In yoga and meditation it is best to allow your body to breathe you. Every time you come to the mat or cushion, allow your breath, blood, pulses, heart-rate and cranial motion to move of their own accord. Each of us has our own inherent biorhythm, a continuous, vital force that moves like the ocean inside. The art of practice is to get out of your own way and to let the cadence and tempo of your own inherent motion move freely. John Upledger, one of the early craniosacral gurus in America, called the intelligence of the body’s bioenergetic system the “inner physician.” To heal body and mind, you have to let your inner physician do its good work. In each practice, sense and feel the natural, organic motion of your lungs, heart and brain. Note that the inflection of your pulsatory rhythm is unique to you. We each have our own signature pulse.

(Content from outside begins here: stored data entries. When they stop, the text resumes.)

Lemma bw_add_str_eq t (s : cptr) l :
  0 ≤ nstr t ≤ BW_DWARF_STR_MAX → is_cstr s l →
  bw_add_str (Some s) (Z.of_nat (length l)) t =
  if nstr t =? BW_DWARF_STR_MAX then Done (-1) t
  else Done (nstr t) (add_str_result t l).
Proof.
  intros Hn Hs. unfold bw_add_str, bind at 1, get.
  assert (Hmax : BW_DWARF_STR_MAX = 262144) by done.
  rewrite uptr_small32 by lia.
  destruct (Z.eqb_spec (nstr t) BW_DWARF_STR_MAX) as [E|E].
  { by rewrite (proj2 (Z.ltb_lt _ _)) by lia. }
  rewrite (proj2 (Z.ltb_ge _ _)) by lia. rewrite !uptr_small32 by lia.
  set (n := if _ <=? _ then _ else _).
  assert (Hk : n = Z.of_nat (length (kept t l))).
  { unfold n, kept. rewrite length_take. case_match; zify_bools; lia. }
  assert (Hkl : (length (kept t l) ≤ length l)%nat)
    by (unfold kept; rewrite length_take; lia).
  assert (Hkm : nstr t + Z.of_nat (length (kept t l)) < BW_DWARF_STR_MAX)
    by (unfold kept; rewrite length_take; lia).
  rewrite Hk. unfold bind at 1. change 0 with (Z.of_nat 0).
  rewrite (add_str_loop_eq _ s l) by (done || lia).
  unfold bind, get, arr_store, put, ret. cbn [nstr set_strs strs rows nrow set_nstr].
  rewrite !uptr_small32 by lia. rewrite (proj2 (in_bounds_true _ _)) by lia.
  rewrite u32_small, sext_int by lia.
  f_equal. unfold add_str_result, set_nstr, set_strs; simpl.
  rewrite (uptr_small32 (_ + 1)), uptr_small32 by lia. f_equal; [|lia].
  rewrite arr_write_app; simpl. rewrite Nat.sub_0_r, drop_0, Z.add_0_r.
  do 2 f_equal. apply take_length_take.
Qed.

Lemma kept_no_nul t l : Forall (λ b, b ≠ x00) l → Forall (λ b, b ≠ x00) (kept t l).
Proof. apply Forall_take. Qed.

Lemma add_str_result_spec t l :
  0 ≤ nstr t < BW_DWARF_STR_MAX → Forall (λ b, b ≠ x00) l →
  str_at (add_str_result t l) (nstr t) (kept t l) ∧
  tab_ext t (add_str_result t l) ∧
  nstr (add_str_result t l) ≤ BW_DWARF_STR_MAX.
Proof.
  intros Hn Hl.
  assert (Hkm : nstr t + Z.of_nat (length (kept t l)) < BW_DWARF_STR_MAX)
    by (unfold kept; rewrite length_take; lia).
  split_and!.
  - split_and!; simpl; [lia|lia|]. apply arr_cptr0_write; [lia|lia|by apply kept_no_nul].
  - split; simpl; [lia| |by exists []; rewrite app_nil_r].
    intros i Hi. by apply arr_write_lookup_lt.
  - simpl. lia.
Qed.

(** The specification the parser uses: a table stays well-formed, and the
    result is -1 or the offset of a stored string. *)
Definition off_ok (t : bw_dwarf_tab_t) (off : Z) : Prop :=
  off = -1 ∨ (0 ≤ off < BW_DWARF_STR_MAX ∧ ∃ l, str_at t off l).

Lemma off_ok_ext t t' off : tab_ext t t' → off_ok t off → off_ok t' off.
Proof. intros Hext [->|[? [l ?]]]; [by left|right]. eauto using str_at_ext. Qed.

Lemma tab_ok_same_rows t t' :
  tab_ok t → tab_ext t t' → nrow t' = nrow t → rows t' = rows t →
  nstr t' ≤ BW_DWARF_STR_MAX → tab_ok t'.
Proof.
  intros [Hr Hs Hrows] Hext Hnr Hrw Hmax. split; [by rewrite Hnr|destruct Hext; lia|].
  unfold tab_rows. rewrite Hnr, Hrw. eapply Forall_impl; [exact Hrows|].
  eauto using row_ok_ext.
Qed.

Lemma bw_add_str_wp U F (s : cptr) l t :
  tab_ok t → is_cstr s l →
  wp U F (λ off t', tab_ok t' ∧ tab_ext t t' ∧ off_ok t' off)
    (bw_add_str (Some s) (Z.of_nat (length l)) t).
Proof.
  intros Hok Hs. pose proof (tab_nstr_ok t Hok) as Hn.
  rewrite bw_add_str_eq by done. destruct (Z.eqb_spec (nstr t) BW_DWARF_STR_MAX); simpl.
  - split_and!; [done|done|by left].
  - destruct (add_str_result_spec t l) as (Hat & Hext & Hmax); [lia|apply Hs|].
    split_and!; [by eapply tab_ok_same_rows|done|]. right. split; [lia|eauto].
Qed.

(** *** Emitting a row *)

Definition emit_guard (t : bw_dwarf_tab_t) (addr file_off line : Z) : bool :=
  ((BW_DWARF_ROW_MAX <=? nrow t) || (file_off <? 0) || (addr =? 0) || (line =? 0)
   || (0xffffffff <? line))%bool.

Lemma bw_emit_eq t addr file_off line :
  0 ≤ nrow t ≤ BW_DWARF_ROW_MAX → file_off < 2 ^ 32 → 0 ≤ line →
  ∃ t', bw_emit addr file_off line t = Done tt t' ∧
    tab_rows t' =
      (if emit_guard t addr file_off line then tab_rows t
       else tab_rows t ++ [Row addr file_off line]) ∧
    nrow t' = (if emit_guard t addr file_off line then nrow t else nrow t + 1) ∧
    strs t' = strs t ∧ nstr t' = nstr t.
Proof.
  intros Hn Hf Hl. unfold bw_emit, bind, get.
  fold (emit_guard t addr file_off line).
  destruct (emit_guard t addr file_off line) eqn:E; [by exists t|].
  unfold emit_guard in E. zify_bools. assert (BW_DWARF_ROW_MAX = 65536) by done.
  unfold arr_store. rewrite (proj2 (in_bounds_true _ _)) by lia.
  eexists. split; [reflexivity|]. simpl.
  rewrite !u32_small, uptr_small32 by lia. split_and!; [|done..].
  unfold tab_rows; simpl. rewrite arr_seg_snoc, arr_seg_insert_ge, lookup_insert_eq by lia.
  done.
Qed.

Lemma bw_emit_wp U F addr file_off line t :
  tab_ok t → 0 ≤ addr < ptr_mod → 0 ≤ line → off_ok t file_off →
  wp U F (λ _ t', tab_ok t' ∧ tab_ext t t') (bw_emit addr file_off line t).
Proof.
  intros Hok Ha Hl Hoff. assert (Hmax : BW_DWARF_STR_MAX = 262144) by done.
  destruct (bw_emit_eq t addr file_off line) as (t' & -> & Hrows & Hnr & Hst & Hns).
  - apply Hok.
  - destruct Hoff as [->|[? _]]; lia.
  - done.
  - assert (Hext : tab_ext t t').
    { split; [lia|by intros; rewrite Hst|]. rewrite Hrows.
      case_match; [by exists []; rewrite app_nil_r|eauto]. }
    simpl. split; [|done]. destruct Hok as [Hn Hs Hr]. split.
    + rewrite Hnr. unfold emit_guard in *. case_match; zify_bools; lia.
    + by rewrite Hns.
    + rewrite Hrows. assert (Hr' : Forall (row_ok t') (tab_rows t))
        by (eapply Forall_impl; [exact Hr|]; eauto using row_ok_ext).
      destruct (emit_guard t addr file_off line) eqn:E; [done|].
      apply Forall_app; split; [done|]. constructor; [|constructor].
      unfold emit_guard in E. zify_bools. destruct Hoff as [->|[_ [l Hat]]]; [lia|].
      split; simpl; [lia|lia|]. eauto using str_at_ext.
Qed.
End inv.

In seated meditation, trouble arises when we talk over our inherent biorhythms. Thoughts, plans and rehashed memories interrupt intrinsic motion of the blood, breath, heart beat, and cranial wave. When you yip and yap, chittering and chattering to yourself, you override the delicate timing of your essential life force. By slowing the rush and tumble of thought and turning your lantern of awareness inside, you yoke to the animating force celebrated in all the yoga texts, the supreme in-dwelling spirit.
So when you practice, have a quiet, receptive state of mind. When you listen inwardly, you honor the presence of your own unique pulse. When your thinking, planning scheming mind subsides, you come into synergy with the vital tick of the creator. It is then that your inner physician can work its own magic.